There were three speakers for the evening; who have dedicated their time and energy to speaking up against polluters. collaborating to improve policy and educating industry and the public on what our threats are so we can work together to address them. Contrary to popular belief this is NOT anti-farmer, it’s anti-bad practice. Once we know more – we should do more and science is unrefutable… or is it?… we’ll come back to that later.
There are four main threats to water quality. 1. Nitrogen levels. 2. Phosphorus levels. 3. Germs/bacteria, and 4. Sediment. These were outlined in more depth and formed the base for the Healthy Rivers Wai-Ora plan (The Waikato Regional Council is currently collating submissions on this). No one believes that the “80 year plan” in it’s current form goes far enough, far enough. The focus on the night was our dairy practice – because that is the biggest contributor to pollution in our river (but not the only one, point source discharge and what us city dwellers puts down the sink and into our soil also contributes).
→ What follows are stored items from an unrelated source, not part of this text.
(* ===== verification/RgOtbn.v ===== *)
(** The register block of OTBN (otbn/util/shared: otbn_reggen.py, mem_layout.py): reading
    otbn.hjson with reggen, the layout of the memories, and the registers as the constructors of
    the simulator see them; and data/otbn.hjson as the hjson loader returns it. *)

From S2P Require Import Prelude BitLoops PyStr PyList Yaml OtbnIsa Vmem RgLib RgField.
From S2P Require Import RgRegister RgBlock RgIp.
From S2P Require ExtRegs.

(** [obj.reg_blocks[name]] *)
Definition find_block (name : option string) (l : list (option string * RegBlock)) : res RegBlock :=
  match filter (fun kb => kb.1 = name) l with (_, b) :: _ => Ok b | [] => Err KeyError end.

(** The description [raw] is what the hjson loader returns for otbn.hjson. *)
Definition load_registers (raw : yaml) : res (Z * RegBlock) :=
  obj ← match IpBlock.from_raw [] raw with Err ValueError => Err RuntimeError | r => r end;
  let reg_bit_width := ip_regwidth obj in
  py_assert (0 <=? reg_bit_width);;
  let reg_byte_width := (reg_bit_width + 7) / 8 in
  registers ← find_block None (ip_reg_blocks obj);
  Ok (reg_byte_width, registers).

Definition window_key (w : Window) : string :=
  if String.eqb (w_name w) "" then "Window at +0x" +:+ hex (w_offset w) else w_name w.

Definition extract_windows (regs : RegBlock) : res (dict (Z * Z)) :=
  foldM (fun windows entry =>
    let name := window_key entry in
    py_assert (negb (bool_decide (is_Some (dget name windows))));;
    Ok (dset name (w_offset entry, w_size_in_bytes entry) windows)) [] (rb_windows regs).

Definition get_memory_layout (raw : yaml) : res (dict (Z * Z)) :=
  '(_, registers) ← load_registers raw;
  windows ← extract_windows registers;
  if negb (forallb (fun name => bool_decide (is_Some (dget name windows))) ["IMEM"; "DMEM"]) then Err RuntimeError
  else if negb (length windows =? 2)%nat then Err RuntimeError
  else Ok windows.

(** What the simulator reads of a field and of the registers. *)
Definition sim_field (f : Field) : ExtRegs.Field :=
  ExtRegs.mkField (f_name f) (Bits.width (f_bits f)) (b_lsb (f_bits f)) (f_resval f) (sw_key (f_swaccess f)).
Definition sim_regs (b : RegBlock) : list (string * list ExtRegs.Field) :=
  (fun r => (r_name r, sim_field <$> r_fields r)) <$> rb_flat_regs b.

(** ** data/otbn.hjson *)

#[local] Open Scope string_scope.

Definition otbn_hjson : yaml :=
  ydict [
    ("name", YStr "otbn");
    ("clock_primary", YStr "clk_i");
    ("other_clock_list", YList [
      YStr "clk_edn_i"]);
    ("reset_primary", YStr "rst_ni");
    ("other_reset_list", YList [
      YStr "rst_edn_ni"]);
    ("bus_interfaces", YList [
      ydict [
        ("protocol", YStr "tlul");
        ("direction", YStr "device")]]);
    ("param_list", YList [
      ydict [
        ("name", YStr "Stub");
        ("type", YStr "bit");
        ("default", YStr "0");
        ("desc", YStr "Stub out the core of Otbn logic");
        ("local", YStr "false");
        ("expose", YStr "true")];
      ydict [
        ("name", YStr "RegFile");
        ("type", YStr "otbn_pkg::regfile_e");
        ("default", YStr "otbn_pkg::RegFileFF");
        ("desc", YStr "Selection of the register file implementation. See otbn_pkg.sv.");
        ("local", YStr "false");
        ("expose", YStr "true")];
      ydict [
        ("name", YStr "RndCnstUrndLfsrSeed");
        ("type", YStr "otbn_pkg::urnd_lfsr_seed_t");
        ("desc", YStr "Default seed of the PRNG used for URND.");
        ("randcount", YStr "256");
        ("randtype", YStr "data")];
      ydict [
        ("name", YStr "RndCnstUrndChunkLfsrPerm");
        ("type", YStr "otbn_pkg::urnd_chunk_lfsr_perm_t");
        ("desc", YStr "Permutation applied to the LFSR chunks of the PRNG used for URND.");
        ("randcount", YStr "64");
        ("randtype", YStr "perm")]]);
    ("interrupt_list", YList [
      ydict [
        ("name", YStr "done");
        ("desc", YStr "OTBN has completed the operation")]]);
    ("alert_list", YList [
      ydict [
        ("name", YStr "fatal");
        ("desc", YStr "A fatal error. Fatal alerts are non-recoverable and will be asserted until a hard reset.")];
      ydict [
        ("name", YStr "recov");
        ("desc", YStr "A recoverable error. Just sent once (as the processor stops).")]]);
    ("inter_signal_list", YList [
      ydict [
        ("struct", YStr "edn");
        ("type", YStr "req_rsp");
        ("name", YStr "edn_rnd");
        ("act", YStr "req");
        ("package", YStr "edn_pkg")];
      ydict [
        ("struct", YStr "edn");
        ("type", YStr "req_rsp");
        ("name", YStr "edn_urnd");
        ("act", YStr "req");
        ("package", YStr "edn_pkg")];
      ydict [
        ("name", YStr "idle");
        ("type", YStr "uni");
        ("struct", YStr "logic");
        ("width", YStr "1");
        ("act", YStr "req")];
      ydict [
        ("struct", YStr "ram_1p_cfg");
        ("package", YStr "prim_ram_1p_pkg");
        ("type", YStr "uni");
        ("name", YStr "ram_cfg");
        ("act", YStr "rcv")]]);
    ("regwidth", YStr "32");
    ("registers", YList [
      ydict [
        ("name", YStr "CMD");
        ("desc", YStr "command register");
        ("swaccess", YStr "r0w1c");
        ("hwaccess", YStr "hro");
        ("hwext", YStr "true");
        ("hwqe", YStr "true");
        ("fields", YList [
          ydict [
            ("bits", YStr "0");
            ("name", YStr "start");
            ("desc", YStr "Start the operation

The completion is signalled by the done interrupt.");
            ("tags", YList [
              YStr "excl:CsrAllTests:CsrExclWrite"])]])];
      ydict [
        ("name", YStr "STATUS");
        ("desc", YStr "Status");
        ("swaccess", YStr "ro");
        ("hwaccess", YStr "hwo");
        ("hwext", YStr "true");
        ("fields", YList [
          ydict [
            ("bits", YStr "0");
            ("name", YStr "busy");
            ("desc", YStr "OTBN is performing an operation.")]])];
      ydict [
        ("name", YStr "ERR_BITS");
        ("desc", YStr "Error bitfield. Reads as non-zero if an error was seen during OTBN
operation");
        ("swaccess", YStr "ro");
        ("hwaccess", YStr "hwo");
        ("fields", YList [
          ydict [
            ("bits", YStr "0");
            ("name", YStr "bad_data_addr");
            ("desc", YStr "A DMEM read or write occurred with an out of bounds or unaligned
address.")];
          ydict [
            ("bits", YStr "1");
            ("name", YStr "bad_insn_addr");
            ("desc", YStr "An IMEM read occurred with an out of bounds or unaligned address.")];
          ydict [
            ("bits", YStr "2");
            ("name", YStr "call_stack");
            ("desc", YStr "A instruction tried to pop from an empty call stack or push to a
full call stack.")];
          ydict [
            ("bits", YStr "3");
            ("name", YStr "illegal_insn");
            ("desc", YStr "One of the following happened:
<ul>
<li>An instruction being excuted had an invalid encoding.</li>
<li>An access occurred for an invalid CSR or WSR.</li>
<li>
A CSR or WSR access occurred that is not permitted (e.g. writing
to a read-only CSR or WSR).
</li>
</ul>")];
          ydict [
            ("bits", YStr "4");
            ("name", YStr "loop");
            ("desc", YStr "One of the following happened:
<ul>
<li>A loop was started with an iteration count of zero.</li>
<li>
The final instruction of a loop was a branch or another loop.
</li>
<li>
A new loop tried to push to a full loop stack (loop nesting
level too deep).
</li>
</ul>")];
          ydict [
            ("bits", YStr "5");
            ("name", YStr "fatal_imem");
            ("desc", YStr "A fatal failure was seen on an instruction fetch.")];
          ydict [
            ("bits", YStr "6");
            ("name", YStr "fatal_dmem");
            ("desc", YStr "A fatal failure was seen on a DMEM read.")];
          ydict [
            ("bits", YStr "7");
            ("name", YStr "fatal_reg");
            ("desc", YStr "A fatal failure was seen on a GPR or WDR read.")]])];
      ydict [
        ("name", YStr "START_ADDR");
        ("desc", YStr "Start byte address in the instruction memory");
        ("swaccess", YStr "wo");
        ("hwaccess", YStr "hro");
        ("fields", YList [
          ydict [
            ("bits", YStr "31:0");
            ("name", YStr "start_addr");
            ("resval", YInt 0);
            ("desc", YStr "Byte address in the instruction memory OTBN starts to execute from
when instructed to do so with the !!CMD.start .")]])];
      ydict [
        ("name", YStr "FATAL_ALERT_CAUSE");
        ("desc", YStr "The cause of a fatal alert.

The bits of this register correspond to errors that can cause a fatal
alert. Software can read these bits to see what went wrong. Once set,
these bits cannot be cleared.");
        ("swaccess", YStr "ro");
        ("hwaccess", YStr "hwo");
        ("fields", YList [
          ydict [
            ("bits", YStr "0");
            ("name", YStr "bus_integrity_error");
            ("resval", YInt 0);
            ("desc", YStr "Set by a failed integrity check on a bus access.
Note that this can happen even when OTBN is not running.")];
          ydict [
            ("bits", YStr "1");
            ("name", YStr "imem_error");
            ("resval", YInt 0);
            ("desc", YStr "Set on any ECC error in IMEM")];
          ydict [
            ("bits", YStr "2");
            ("name", YStr "dmem_error");
            ("resval", YInt 0);
            ("desc", YStr "Set on any ECC error in DMEM")];
          ydict [
            ("bits", YStr "3");
            ("name", YStr "reg_error");
            ("resval", YInt 0);
            ("desc", YStr "Set on any ECC error in a register file")]])];
      ydict [
        ("name", YStr "INSN_CNT");
        ("desc", YStr "Instruction Counter");
        ("swaccess", YStr "ro");
        ("hwaccess", YStr "hwo");
        ("fields", YList [
          ydict [
            ("bits", YStr "31:0");
            ("name", YStr "insn_cnt");
            ("desc", YStr "The number of instructions executed in the current or last OTBN run. 
Saturates at 2^32-1. The counter is reset to zero when a new operation
is started. Instructions triggering an error do not count as being executed.")]])];
      ydict [
        ("skipto", YStr "0x4000")];
      ydict [
        ("window", ydict [
          ("name", YStr "IMEM");
          ("items", YStr "1024");
          ("swaccess", YStr "rw");
          ("data-intg-passthru", YStr "true");
          ("byte-write", YStr "false");
          ("desc", YStr "Instruction Memory.

This register should only be accesed while OTBN is not busy, as indicated by the !!STATUS.busy flag.
Accesses while OTBN is busy are blocking.

TODO: The exact behavior is yet to be determined, see https://github.com/lowRISC/opentitan/issues/2696 for details.")])];
      ydict [
        ("skipto", YStr "0x8000")];
      ydict [
        ("window", ydict [
          ("name", YStr "DMEM");
          ("items", YStr "1024");
          ("swaccess", YStr "rw");
          ("data-intg-passthru", YStr "true");
          ("byte-write", YStr "false");
          ("desc", YStr "Data Memory.

This register should only be accesed while OTBN is not busy, as indicated by the !!STATUS.busy flag.
Accesses while OTBN is busy are blocking.

TODO: The exact behavior is yet to be determined, see https://github.com/lowRISC/opentitan/issues/2696 for details.")])]])].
Fencing, is obvious and a part of the solution; riparian planting and planting native bush in general helps to counter run off. A pollution levy (which could cost the ratepayers about $7.50 per year) to support good change. No more dairy conversions (this is a big one). At the moment we have 9 million cattle, that is the equivalent of 126 million people … without a toilet or sewerage system. It’s undeniable that we need to decrease our cow numbers – but ultimately what does this mean for farmers? Have you heard of the sentiment quality over quantity? We need to shift from a growth focussed model (thanks to Fonterra) and focus on added and higher value output. This can be done and there are heaps of inspirational farmers to prove this. We need to make sure the land consented for dairy is actually suitable for it. This comes down to our Regional Council doing it’s job. We also need to change how we view our natural resources. A controversial “Scientist” Jacqueline Rowarth has claimed our river is amongst one of the cleanest in the world and seems to think that if the river goes out to sea it is wasted – well it doesn’t work like that… We have to allow nature to do what it wants to do and work with it. Which brings me to science. It can be confusing – but doesn’t have to be. Our current government changed the acceptable levels of E-Coli in the water to make it look like the rivers were more swimmable… on paper yes – in practice… obviously no. Can Scientists stand up and call the government out on this? Well, only with a great deal of difficulty and guess what – it all comes down to money. It depends if they can afford to have their funding cut. This happens. It happened to Mike Joy who is a fantastic advocate and happened to one of the speakers Dr Alison Dewes who agreed it was a real fear.
So… I know you’re all asking what can I do? Well, I think it comes to a few easy things.
- Help your community restoration planting activities.
- Inform yourself to have an overview on environmental policies.
- Sign the petition for swimmable rivers (whether you vote Greens or not, this is about sending a message that we want more for our river).
We have fabulous advocates in government; follow them – share their work, party politics aside. And please, support our farmers. This is not us and them, we have to support the farmers who the majority want to do better – don’t denigrate and put it all on them. They deserve it.
We have to remember that “nature can heal itself if we let her”.